1. The problem statement, all variables and given/known data
A group presentation $G = (a,b : a^m = b^n = 1, ba = a^db)$ defines a group of order $mn$ if and only if $d^n \equiv 1$ (mod $m$).

2. Relevant equations
One book that I read presents a solution in a way of constructing a group of said order by defining associative binary operation on set of formal products $a^ib^j, i = 0, \ldots, m-1, j = 0, \ldots, n-1$ in a complicated way, and I am sort of unsatisfied with that proof. I would much rather work with the presentation itself and for example show that given the valid congruence, the elements of set $a^ib^j, i = 0, \ldots, m-1, j = 0, \ldots, n-1$ are all distinct. Could this be possible?

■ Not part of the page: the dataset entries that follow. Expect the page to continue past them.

Definition set_vd_desc (v : list vdesc) (r : vdisk) : vdisk :=
  mk_vdisk v (r.(vd_avail_idx)) (r.(vd_avail_ring)) (r.(vd_dev_idx)) (r.(vd_used_ring)) (r.(vd_free)) (r.(vd_used_idx)) (r.(vd_info_b)) (r.(vd_status)) (r.(vd_ops)).
Definition set_vd_avail_idx (v : Z) (r : vdisk) : vdisk :=
  mk_vdisk (r.(vd_desc)) v (r.(vd_avail_ring)) (r.(vd_dev_idx)) (r.(vd_used_ring)) (r.(vd_free)) (r.(vd_used_idx)) (r.(vd_info_b)) (r.(vd_status)) (r.(vd_ops)).
Definition set_vd_avail_ring (v : list Z) (r : vdisk) : vdisk :=
  mk_vdisk (r.(vd_desc)) (r.(vd_avail_idx)) v (r.(vd_dev_idx)) (r.(vd_used_ring)) (r.(vd_free)) (r.(vd_used_idx)) (r.(vd_info_b)) (r.(vd_status)) (r.(vd_ops)).
Definition set_vd_dev_idx (v : Z) (r : vdisk) : vdisk :=
  mk_vdisk (r.(vd_desc)) (r.(vd_avail_idx)) (r.(vd_avail_ring)) v (r.(vd_used_ring)) (r.(vd_free)) (r.(vd_used_idx)) (r.(vd_info_b)) (r.(vd_status)) (r.(vd_ops)).
Definition set_vd_used_ring (v : list Z) (r : vdisk) : vdisk :=
  mk_vdisk (r.(vd_desc)) (r.(vd_avail_idx)) (r.(vd_avail_ring)) (r.(vd_dev_idx)) v (r.(vd_free)) (r.(vd_used_idx)) (r.(vd_info_b)) (r.(vd_status)) (r.(vd_ops)).
Definition set_vd_free (v : list Z) (r : vdisk) : vdisk :=
  mk_vdisk (r.(vd_desc)) (r.(vd_avail_idx)) (r.(vd_avail_ring)) (r.(vd_dev_idx)) (r.(vd_used_ring)) v (r.(vd_used_idx)) (r.(vd_info_b)) (r.(vd_status)) (r.(vd_ops)).
Definition set_vd_used_idx (v : Z) (r : vdisk) : vdisk :=
  mk_vdisk (r.(vd_desc)) (r.(vd_avail_idx)) (r.(vd_avail_ring)) (r.(vd_dev_idx)) (r.(vd_used_ring)) (r.(vd_free)) v (r.(vd_info_b)) (r.(vd_status)) (r.(vd_ops)).
Definition set_vd_info_b (v : list (option nat)) (r : vdisk) : vdisk :=
  mk_vdisk (r.(vd_desc)) (r.(vd_avail_idx)) (r.(vd_avail_ring)) (r.(vd_dev_idx)) (r.(vd_used_ring)) (r.(vd_free)) (r.(vd_used_idx)) v (r.(vd_status)) (r.(vd_ops)).
Definition set_vd_status (v : list Z) (r : vdisk) : vdisk :=
  mk_vdisk (r.(vd_desc)) (r.(vd_avail_idx)) (r.(vd_avail_ring)) (r.(vd_dev_idx)) (r.(vd_used_ring)) (r.(vd_free)) (r.(vd_used_idx)) (r.(vd_info_b)) v (r.(vd_ops)).
Definition set_vd_ops (v : list (Z * Z)) (r : vdisk) : vdisk :=
  mk_vdisk (r.(vd_desc)) (r.(vd_avail_idx)) (r.(vd_avail_ring)) (r.(vd_dev_idx)) (r.(vd_used_ring)) (r.(vd_free)) (r.(vd_used_idx)) (r.(vd_info_b)) (r.(vd_status)) v.
(* ===== verification/VmSpec.v ===== *)
(** * Virtual memory, what walk() and mappages() do

    [forest m G] says that the page-table pages recorded in [G] form, in
    memory [m], three-level Sv39 trees: [G] maps a root, a level and the
    address bits above that level to the page that holds that directory.  The
    pages are distinct, so a store to one entry changes no other.  [vmok] adds
    the free list, disjoint from the trees.  The theorems give walk(),
    mappages() and walkaddr() in terms of [pte_of m r va], the leaf PTE of an
    address. *)

From S2P Require Import Prelude Riscv Memory KState KMonad Spinlock Kalloc Vm.

(** ** Walking, as a function of memory *)

Fixpoint mwalk (level : nat) (m : mem) (pt va : Z) : option Z :=
  match level with
  | O => Some (pt + 8 * PX 0 va)
  | S l =>
      let v := load64 m (pt + 8 * PX level va) in
      if has v PTE_V then mwalk l m (PTE2PA v) va else None
  end.

(** The leaf PTE of [va] in the table rooted at [pt]; 0 where the table has no
    leaf directory. *)
Definition pte_of (m : mem) (pt va : Z) : Z :=
  match mwalk 2 m pt va with
  | Some a => load64 m a
  | None => 0
  end.

(** The bits of [va] above the index of level [l]. *)
Definition pfx (l : nat) (va : Z) : Z := va / 2 ^ (21 + 9 * Z.of_nat l).

Definition in_page (a b : Z) : Prop := a <= b < a + PGSIZE.

Abbreviation tables := (gmap (Z * nat * Z) Z).

Definition dir_entry (v : Z) (o : option Z) : Prop :=
  match o with
  | Some c => v = Z.lor (PA2PTE c) PTE_V
  | None => has v PTE_V = false
  end.

Record forest (m : mem) (G : tables) : Prop := {
  fo_root r l p a : G !! (r, l, p) = Some a -> G !! (r, 2%nat, 0) = Some r;
  fo_page k a : G !! k = Some a -> page_aligned a /\ 0 < a < 2 ^ 56;
  fo_inj k k' a : G !! k = Some a -> G !! k' = Some a -> k = k';
  fo_level r l p a : G !! (r, l, p) = Some a -> (l <= 2)%nat;
  fo_up r l p a : G !! (r, l, p) = Some a -> (l < 2)%nat -> is_Some (G !! (r, S l, p / 512));
  fo_dir r l p a i : G !! (r, S l, p) = Some a -> 0 <= i < 512 ->
    dir_entry (load64 m (a + 8 * i)) (G !! (r, l, p * 512 + i));
  fo_low r l p a : G !! (r, l, p) = Some a -> 0 <= p * 2 ^ (21 + 9 * Z.of_nat l) < MAXVA;
}.

Lemma pfx_succ l va : 0 <= va -> pfx (S l) va = pfx l va / 512.
Proof.
  intros H. unfold pfx. rewrite Z.div_div by (try apply Z.pow_nonzero; try apply Z.pow_pos_nonneg; lia).
  f_equal. change 512 with (2 ^ 9). rewrite <- Z.pow_add_r by lia. f_equal. lia.
Qed.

For example, it is clear that the condition is necessary. In $G$ we have $a = 1\cdot a= b^na$ and by repeated application of the relation $ba = a^db$ we obtain $a = b^na = a^{d^n}b^n = a^{d^n}$, hence if $d^n \not\equiv 1$ (mod $m$) then clearly $a$ has order less than $m$, and the number of distinct elements in $G$ is bounded from above by $ord(a)\cdot ord(b) \leq mn$. It is not as clear to me if one can go the other way around as easily.

Perhaps anyone know of anywhere on the internet where I can read more about this result? It is apparently quite famous and due to Cayley, but afaik neither Hungerford or Dummit and Foote mention it in their books.